Claudia Tan Shilin
About
Claudia is a social worker and emerging art therapist who believes in the power of imperfect presence. She honours the uniqueness of each individual and trusts the strength each person holds, even within vulnerability. Her practice centres on creating a space where people can be witnessed as they are, allowing meaning and healing to emerge without the need to fix or change.
From performance to presence: A heuristic inquiry into how a developing art therapist finds professional identity and purpose through art-making
This thesis explores how art-making supports a developing art therapist in finding and understanding professional identity and purpose within her final year art therapy training.
Using heuristic inquiry, data were generated through El Duende One-Canvas Process Paining, weekly reflective journaling, and Betensky’s phenomenological observation to examine the researcher’s lived experience over eleven weeks of training.
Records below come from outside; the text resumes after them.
(** ** Witnesses *)

Lemma expired_poll_notified_per_load_witness :
  notifications (snd (reload (fun _ => (ok_ctx "U1", ok_ctx "U1")) 100000 "P1" 2
                        (mkDetail None None false) expired_db)) =
    notifications expired_db ++ repeat (notification_row (poll_json expired_poll) "admin@example.com") 2 /\
  polls (snd (reload (fun _ => (ok_ctx "U1", ok_ctx "U1")) 100000 "P1" 2
                (mkDetail None None false) expired_db)) = polls expired_db.
Proof.
  apply (expired_poll_notified_per_load _ _ _ _ _ expired_poll 5000).
  all: first [reflexivity | intros n; split; reflexivity | lia].
Defined.

Lemma handleVote_records_selected_witness :
  let '(st', db') := handleVote (ok_ctx "U1") (ok_ctx "U1") (ok_ctx "U1") 100000 "P1" (Some 1)
                       (mkDetail None None false) expired_db in
  d_hasVoted st' = true /\
  votes db' = votes expired_db ++
    [mkVote (fresh_id expired_db) "P1" "U1" (inject_Z (Z.of_nat 1)) (ctx_now (ok_ctx "U1"))].
Proof.
  apply (handleVote_records_selected _ _ _ _ _ _ _ _ "U1"); try reflexivity. vm_compute. lia.
Defined.

Lemma EditPollPage_any_visitor_witness :
  EditPollPage (ok_ctx "U1") "P1" expired_db = EditView (poll_json expired_poll).
Proof. apply (EditPollPage_any_visitor _ _ _ expired_poll); reflexivity. Defined.

(** [U1], who voted for [A] on [P1], votes again from the page. *)
Lemma vote_refused_replaces_page_witness :
  let '(st', db') := handleVote (ok_ctx "U1") (ok_ctx "U1") (ok_ctx "U1") 100000 "P1" (Some 1)
                       (mkDetail None None false) voted_db in
  db' = voted_db /\ PollDetailPage false 100000 st' None = DetailError msg_already.
Proof.
  apply (vote_refused_replaces_page _ _ _ _ _ _ _ _ "U1" (mkVote "V1" "P1" "U1" 0 50000)).
  all: first [reflexivity | vm_compute; lia].
Defined.

(** [U1] opens the page of the expired [P1]. *)
Lemma fetched_poll_not_PollWithStats_witness :
  exists p, d_poll (fetchPoll (ok_ctx "U1") (ok_ctx "U1") 100000 "P1" (mkDetail None None false) expired_db).1
              = Some p /\ has_type PollWithStats_type p = false.
Proof.
  apply (fetched_poll_not_PollWithStats (ok_ctx "U1") (ok_ctx "U1") 100000 "P1" (mkDetail None None false)
           expired_db _ (fetchPoll (ok_ctx "U1") (ok_ctx "U1") 100000 "P1" (mkDetail None None false)
                           expired_db).2); [apply surjective_pairing | reflexivity].
Defined.

(** [U2], the owner of [expired_poll], confirms a delete. *)
Lemma card_single_delete_witness :
  k_inflight (mkCardState true 1 expired_db []) <= 1 /\
  (k_isDeleting (mkCardState true 1 expired_db []) = true <-> k_inflight (mkCardState true 1 expired_db []) = 1).
Proof.
  apply (card_single_delete (fun _ => "") (Some "U2") (poll_json expired_poll) expired_db).
  apply rtc_once. apply (ClickConfirmed _ _ _ (mkCardState false 0 expired_db [])); reflexivity.
Defined.

End Pages.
Findings revealed four core themes that illustrate how art-making supported the researcher in making sense of her training, as well as her developing professional identity and purpose: aspiration and desire for protection, disillusionment and fragmentation, containment and struggle, and acceptance and integration. These themes reflect a development progress in how the researcher engaged in uncertainty, self-understanding and meaning.
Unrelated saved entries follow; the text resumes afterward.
(** X18. Reset, then farewell: after an administrator has reset a chat, an
    event in that chat is announced with the default template of its
    message type and without custom image, whatever was stored before. *)
Theorem reset_then_notify :
  forall (str_format : string -> string -> option string) (W1 W2 : World)
         (update1 update2 : Update) (callback : CallbackQuery) (chat_id user_id : Z)
         (b : Bot) (u : ChatMemberUpdated) (departed : User) (message_type : string)
         (template caption : string),
    upd_callback_query update1 = Some callback ->
    usable_id (cb_chat_id callback) = Some chat_id ->
    usable_id (cb_from_id callback) = Some user_id ->
    cb_data callback = Some "reset_default" ->
    is_chat_admin W1 chat_id user_id = true ->
    storage_up W1 = true ->
    upd_chat_member update2 = Some u ->
    classify u = Some (chat_id, departed, message_type) ->
    storage_up W2 = true ->
    get_default_messages message_type = Some template ->
    str_format template (display_name departed) = Some caption ->
    let b1 := run (handle_callback_query W1 update1) b in
    let b2 := run (handle_chat_member_update str_format W2 update2) b1 in
    outbox b2 = (outbox b1 ++ delivery_attempts W2 b1 chat_id None caption)%list.
Proof.
  intros fmt W1 W2 update1 update2 callback chat_id user_id b u departed k template caption
    Hcb Hchat Huser Hdata Hadmin Hup1 Hupd Hclass Hup2 Hdefault Hfmt b1 b2.
  assert (Hget : BotDatabase.get_message (settings b1) chat_id k = (None, None)).
  { assert (Hb1 : settings b1 = BotDatabase.delete_settings (settings b) chat_id).
    { subst b1. unfold handle_callback_query. rewrite Hcb, Hchat, Huser, Hdata.
      run_handler. rewrite Hadmin, Hup1. reflexivity. }
    rewrite Hb1. apply BotDatabaseFacts.get_delete_same. }
  subst b2. unfold run.
  rewrite (NotifierFacts.chat_member_update_run fmt W2 update2 u chat_id departed k b1)
    by assumption.
  rewrite Hup2, Hget. simpl. rewrite Hdefault, Hfmt. reflexivity.
Qed.

Lemma reset_then_notify_witness :
  let b1 := run (handle_callback_query sample_world (button_press "reset_default"))
                customised_bot in
  outbox (run (handle_chat_member_update simple_format sample_world leave_update) b1)
  = (outbox b1 ++
     delivery_attempts sample_world b1 (-100) None
       ("<b>Awww… @theirhandle" +:+ PyStr.drop 21 default_leave))%list.
Proof.
  refine (reset_then_notify simple_format sample_world sample_world
            (button_press "reset_default") leave_update (pressed "reset_default") (-100) 7
            customised_bot (transition "member" "left" None) their_user "leave"
            default_leave _ _ _ _ _ _ _ _ _ _ _ _); reflexivity.
Defined.



(** ** Settings store and admin table: how writes compose *)


(** X21. A write adds at most one row: on a table with a sound primary key
    the number of rows grows by one when the key is new and stays the same
    when the key exists. *)
Theorem set_message_row_count :
  forall (table : list BotDatabase.Row) (chat_id : Z) (message_type content : string)
         (image_path : option string),
    BotDatabase.primary_key_ok table ->
    length (BotDatabase.set_message table chat_id message_type content image_path) =
    match BotDatabase.get_message table chat_id message_type with
    | (Some _, _) => length table
    | (None, _) => S (length table)
    end.
Proof.
  intros table chat_id k content image_path Hpk.
  unfold BotDatabase.set_message, BotDatabase.get_message.
  rewrite length_app. simpl.
  induction table as [|r table IH]; simpl; [reflexivity|].
  unfold BotDatabase.primary_key_ok in Hpk. simpl in Hpk.
  apply NoDup_cons in Hpk as [Hr Hpk]. specialize (IH Hpk).
  destruct (BotDatabase.has_key chat_id k r) eqn:E; simpl.
  - apply BotDatabaseFacts.has_key_true in E.
    assert (Hnone : List.find (BotDatabase.has_key chat_id k) table = None).
    { destruct (List.find _ table) as [r'|] eqn:F; [|reflexivity].
      apply List.find_some in F as [Hin Hk]. apply BotDatabaseFacts.has_key_true in Hk.
      exfalso. apply Hr. rewrite E, <- Hk. apply list_elem_of_In, List.in_map, Hin. }
    rewrite Hnone in IH. lia.
  - destruct (List.find _ table); simpl in *; lia.
Qed.

Lemma set_message_row_count_witness :
  length (BotDatabase.set_message [leave_row "Bye" None; other_row] (-100) "leave" "Ciao" None)
  = 2%nat.
Proof.
  refine (set_message_row_count [leave_row "Bye" None; other_row] (-100) "leave" "Ciao" None _).
  apply (bool_decide_unpack _). vm_compute. exact I.
Defined.

Module AdminTableFacts.
Import AdminTable.

Lemma is_row_true c u r :
  is_row c u r = true <-> r = {| admin_chat_id := c; admin_user_id := u |}.
Proof.
  unfold is_row. rewrite bool_decide_eq_true. destruct r as [c' u']. simpl. split.
  - intros [-> ->]. reflexivity.
  - intros [= -> ->]. split; reflexivity.
Qed.

Lemma is_admin_existsb table c u : is_admin table c u = existsb (is_row c u) table.
Proof.
  unfold is_admin. induction table as [|r table IH]; simpl; [reflexivity|].
  destruct (is_row c u r); [reflexivity|exact IH].
Qed.

End AdminTableFacts.

(** X22. The admin table: after [add_admin], [is_admin] holds for the added
    pair and is unchanged for every other pair, and adding a pair that is
    already there leaves the table as it is (so the table never holds a
    pair twice when it did not before). *)
Theorem admin_table_round_trip :
  forall (table : list AdminTable.AdminRow) (chat_id user_id chat_id' user_id' : Z),
    AdminTable.is_admin (AdminTable.add_admin table chat_id user_id) chat_id' user_id' =
      (AdminTable.is_admin table chat_id' user_id'
       || bool_decide (chat_id = chat_id' /\ user_id = user_id'))
    /\ AdminTable.add_admin (AdminTable.add_admin table chat_id user_id) chat_id user_id
       = AdminTable.add_admin table chat_id user_id
    /\ (NoDup table -> NoDup (AdminTable.add_admin table chat_id user_id)).
Proof.
  intros table c u c' u'.
  assert (Hnew : AdminTable.is_row c' u' {| AdminTable.admin_chat_id := c;
                                            AdminTable.admin_user_id := u |}
                 = bool_decide (c = c' /\ u = u')) by reflexivity.
  split; [|split].
  - rewrite !AdminTableFacts.is_admin_existsb. unfold AdminTable.add_admin.
    destruct (existsb (AdminTable.is_row c u) table) eqn:E.
    + destruct (bool_decide (c = c' /\ u = u')) eqn:D.
      * apply bool_decide_eq_true in D as [<- <-]. rewrite E. reflexivity.
      * rewrite orb_false_r. reflexivity.
    + rewrite List.existsb_app. simpl. rewrite Hnew, orb_false_r. reflexivity.
  - unfold AdminTable.add_admin.
    destruct (existsb (AdminTable.is_row c u) table) eqn:E; [rewrite E; reflexivity|].
    rewrite List.existsb_app. simpl.
    rewrite (proj2 (AdminTableFacts.is_row_true c u _)) by reflexivity.
    rewrite orb_true_r. reflexivity.
  - intros Hnd. unfold AdminTable.add_admin.
    destruct (existsb (AdminTable.is_row c u) table) eqn:E; [exact Hnd|].
    apply NoDup_app. split; [exact Hnd|]. split; [|apply NoDup_singleton].
    intros r Hr Hin. apply list_elem_of_singleton in Hin. subst r.
    assert (Hex : existsb (AdminTable.is_row c u) table = true).
    { apply List.existsb_exists. eexists. split; [apply list_elem_of_In, Hr|].
      apply AdminTableFacts.is_row_true. reflexivity. }
    congruence.
Qed.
In conclusion, art-making can help support one’s meaning making of their professional identity and purpose by enabling emotional containment, safe space for exploration and reconnection with purpose. The findings reinforce the value of art-making as a sustainable and experiential approach that is already integrated within art therapy training and supervision, while underscoring the need to place greater focus on its role in supporting therapist development.
The Witnessed Seat
The Witnessed Seat grew from the tension between wanting to fix and learning to sit with imperfections. It is about being with another person as they make sense of their world, rather than trying to achieve outcomes.
Working with discarded chairs and materials reminds the artist that imperfection and discarded parts can hold meaning. Sometimes healing is not about improving or repairing, but about staying with what is imperfect, acknowledging it and meeting it with kindness of each individual and trusting in the strength that exists, even within vulnerability.
Professional practice
Claudia believes in the power of imperfect presence within the therapeutic space. Her art therapy practice offers a contained and compassionate environment where individuals can explore, express and make meaning of their experiences through art-making. She works with care and attunement, holding both the structure of the space and the emotional depth that can emerge within it.